» **SOURCE DATA**
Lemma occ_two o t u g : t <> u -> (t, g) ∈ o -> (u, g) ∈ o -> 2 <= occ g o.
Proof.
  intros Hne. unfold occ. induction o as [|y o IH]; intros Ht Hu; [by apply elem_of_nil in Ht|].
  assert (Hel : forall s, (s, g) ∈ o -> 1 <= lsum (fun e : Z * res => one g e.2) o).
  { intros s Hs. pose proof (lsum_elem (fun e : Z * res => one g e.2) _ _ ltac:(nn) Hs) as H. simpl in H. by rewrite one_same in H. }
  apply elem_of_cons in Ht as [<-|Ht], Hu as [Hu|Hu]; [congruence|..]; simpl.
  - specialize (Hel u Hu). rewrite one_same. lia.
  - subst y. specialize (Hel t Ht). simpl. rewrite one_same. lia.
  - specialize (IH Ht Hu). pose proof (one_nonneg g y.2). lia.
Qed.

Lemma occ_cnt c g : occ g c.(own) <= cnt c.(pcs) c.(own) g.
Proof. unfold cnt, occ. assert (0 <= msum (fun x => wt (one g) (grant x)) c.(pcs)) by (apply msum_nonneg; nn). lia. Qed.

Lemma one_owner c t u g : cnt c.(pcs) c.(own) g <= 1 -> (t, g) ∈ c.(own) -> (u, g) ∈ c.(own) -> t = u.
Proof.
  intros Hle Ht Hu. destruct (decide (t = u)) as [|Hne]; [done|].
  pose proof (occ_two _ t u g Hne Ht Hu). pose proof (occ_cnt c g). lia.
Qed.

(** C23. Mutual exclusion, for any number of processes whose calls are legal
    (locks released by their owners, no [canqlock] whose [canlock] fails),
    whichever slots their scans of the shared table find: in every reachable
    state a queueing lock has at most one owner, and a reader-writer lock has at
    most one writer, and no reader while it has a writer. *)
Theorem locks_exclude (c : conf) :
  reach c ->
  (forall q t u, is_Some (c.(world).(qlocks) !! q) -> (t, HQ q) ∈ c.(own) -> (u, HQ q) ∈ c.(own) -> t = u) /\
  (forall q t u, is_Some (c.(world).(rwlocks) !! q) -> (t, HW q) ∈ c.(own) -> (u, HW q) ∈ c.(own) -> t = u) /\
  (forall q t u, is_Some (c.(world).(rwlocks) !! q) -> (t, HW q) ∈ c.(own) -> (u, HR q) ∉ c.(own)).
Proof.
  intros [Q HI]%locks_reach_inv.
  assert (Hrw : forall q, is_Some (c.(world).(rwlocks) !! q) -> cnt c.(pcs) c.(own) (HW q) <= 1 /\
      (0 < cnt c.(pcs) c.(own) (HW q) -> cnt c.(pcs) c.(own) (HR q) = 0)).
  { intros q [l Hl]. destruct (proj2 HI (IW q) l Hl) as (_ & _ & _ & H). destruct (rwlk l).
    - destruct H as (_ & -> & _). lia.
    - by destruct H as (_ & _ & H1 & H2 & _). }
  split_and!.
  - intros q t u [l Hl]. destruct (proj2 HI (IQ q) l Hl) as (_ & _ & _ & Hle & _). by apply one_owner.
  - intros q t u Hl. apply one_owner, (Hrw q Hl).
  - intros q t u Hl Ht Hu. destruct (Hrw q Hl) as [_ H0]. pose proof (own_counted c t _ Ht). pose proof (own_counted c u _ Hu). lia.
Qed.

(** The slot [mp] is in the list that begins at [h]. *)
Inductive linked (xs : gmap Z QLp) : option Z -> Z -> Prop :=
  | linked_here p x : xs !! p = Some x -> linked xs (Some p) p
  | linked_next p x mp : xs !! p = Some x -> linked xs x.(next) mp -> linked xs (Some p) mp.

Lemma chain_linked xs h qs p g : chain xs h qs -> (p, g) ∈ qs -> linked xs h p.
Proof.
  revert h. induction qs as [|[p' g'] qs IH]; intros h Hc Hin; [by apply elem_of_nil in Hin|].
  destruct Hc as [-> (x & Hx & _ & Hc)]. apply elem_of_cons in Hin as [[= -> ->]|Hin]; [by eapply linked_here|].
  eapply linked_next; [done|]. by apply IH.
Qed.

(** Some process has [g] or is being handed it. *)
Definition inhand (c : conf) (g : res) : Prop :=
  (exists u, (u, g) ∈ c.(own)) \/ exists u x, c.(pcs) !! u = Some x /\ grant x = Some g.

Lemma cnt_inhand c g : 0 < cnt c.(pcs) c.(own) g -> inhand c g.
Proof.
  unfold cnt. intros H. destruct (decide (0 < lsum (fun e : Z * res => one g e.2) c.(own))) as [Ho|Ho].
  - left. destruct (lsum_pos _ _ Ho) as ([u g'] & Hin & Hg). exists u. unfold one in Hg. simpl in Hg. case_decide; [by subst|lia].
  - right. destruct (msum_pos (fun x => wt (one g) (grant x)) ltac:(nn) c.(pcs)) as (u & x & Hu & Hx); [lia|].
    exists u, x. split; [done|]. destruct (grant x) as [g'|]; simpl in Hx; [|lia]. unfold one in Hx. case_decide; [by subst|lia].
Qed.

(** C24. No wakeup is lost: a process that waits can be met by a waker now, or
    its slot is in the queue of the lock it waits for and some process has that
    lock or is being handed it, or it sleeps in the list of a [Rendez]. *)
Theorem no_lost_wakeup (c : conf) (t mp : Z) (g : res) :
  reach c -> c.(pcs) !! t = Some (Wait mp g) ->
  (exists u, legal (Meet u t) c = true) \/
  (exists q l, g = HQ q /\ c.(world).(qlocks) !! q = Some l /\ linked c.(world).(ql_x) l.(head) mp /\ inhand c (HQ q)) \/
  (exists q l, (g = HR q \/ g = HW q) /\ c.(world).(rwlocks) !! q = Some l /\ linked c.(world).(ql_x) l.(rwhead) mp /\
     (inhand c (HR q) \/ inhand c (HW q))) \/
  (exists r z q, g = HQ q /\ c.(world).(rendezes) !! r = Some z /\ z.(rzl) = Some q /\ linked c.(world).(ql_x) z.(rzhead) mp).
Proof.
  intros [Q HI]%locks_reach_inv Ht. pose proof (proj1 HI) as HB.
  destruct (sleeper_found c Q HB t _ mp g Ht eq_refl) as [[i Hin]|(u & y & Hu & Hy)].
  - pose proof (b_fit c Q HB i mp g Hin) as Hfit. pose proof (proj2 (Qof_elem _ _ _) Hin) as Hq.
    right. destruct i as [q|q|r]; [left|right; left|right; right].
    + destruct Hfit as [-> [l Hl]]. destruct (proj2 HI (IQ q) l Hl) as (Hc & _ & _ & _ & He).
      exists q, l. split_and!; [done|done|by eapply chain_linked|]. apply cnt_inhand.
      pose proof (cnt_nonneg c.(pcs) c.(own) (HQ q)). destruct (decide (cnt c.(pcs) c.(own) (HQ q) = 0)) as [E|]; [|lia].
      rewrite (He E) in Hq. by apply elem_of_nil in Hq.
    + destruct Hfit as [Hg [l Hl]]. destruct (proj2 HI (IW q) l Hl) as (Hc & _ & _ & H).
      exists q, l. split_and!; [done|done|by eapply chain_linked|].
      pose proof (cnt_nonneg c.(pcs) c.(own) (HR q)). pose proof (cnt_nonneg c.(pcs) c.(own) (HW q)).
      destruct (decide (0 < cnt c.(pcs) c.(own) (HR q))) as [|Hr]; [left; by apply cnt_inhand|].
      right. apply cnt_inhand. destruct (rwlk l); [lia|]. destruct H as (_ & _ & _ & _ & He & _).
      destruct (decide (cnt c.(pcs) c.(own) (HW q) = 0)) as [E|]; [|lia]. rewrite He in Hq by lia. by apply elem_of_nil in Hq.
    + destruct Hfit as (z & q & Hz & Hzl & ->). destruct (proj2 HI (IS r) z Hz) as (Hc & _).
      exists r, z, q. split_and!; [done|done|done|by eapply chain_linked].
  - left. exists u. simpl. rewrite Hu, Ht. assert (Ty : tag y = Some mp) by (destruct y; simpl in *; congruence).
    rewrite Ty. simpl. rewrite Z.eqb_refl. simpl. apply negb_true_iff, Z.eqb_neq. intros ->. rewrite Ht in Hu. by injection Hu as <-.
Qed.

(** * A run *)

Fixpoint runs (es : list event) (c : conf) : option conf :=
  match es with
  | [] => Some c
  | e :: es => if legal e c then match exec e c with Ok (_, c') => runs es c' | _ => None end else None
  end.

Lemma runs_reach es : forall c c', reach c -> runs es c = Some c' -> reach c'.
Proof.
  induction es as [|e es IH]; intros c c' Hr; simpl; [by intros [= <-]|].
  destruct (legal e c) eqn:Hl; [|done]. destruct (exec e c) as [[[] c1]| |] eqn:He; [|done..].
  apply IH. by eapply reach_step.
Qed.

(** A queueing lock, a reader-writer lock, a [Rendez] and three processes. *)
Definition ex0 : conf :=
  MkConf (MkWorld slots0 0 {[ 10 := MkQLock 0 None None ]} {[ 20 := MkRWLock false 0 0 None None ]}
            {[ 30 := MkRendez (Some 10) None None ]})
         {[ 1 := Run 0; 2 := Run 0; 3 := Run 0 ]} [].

» **WHAT IS REQUIRED**
Please filter the entries for the word "Hfit" and copy the lines that have it.

» **WRITTEN RESPONSE**
  - pose proof (b_fit c Q HB i mp g Hin) as Hfit. pose proof (proj2 (Qof_elem _ _ _) Hin) as Hq.
    + destruct Hfit as [-> [l Hl]]. destruct (proj2 HI (IQ q) l Hl) as (Hc & _ & _ & _ & He).
    + destruct Hfit as [Hg [l Hl]]. destruct (proj2 HI (IW q) l Hl) as (Hc & _ & _ & H).
    + destruct Hfit as (z & q & Hz & Hzl & ->). destruct (proj2 HI (IS r) z Hz) as (Hc & _).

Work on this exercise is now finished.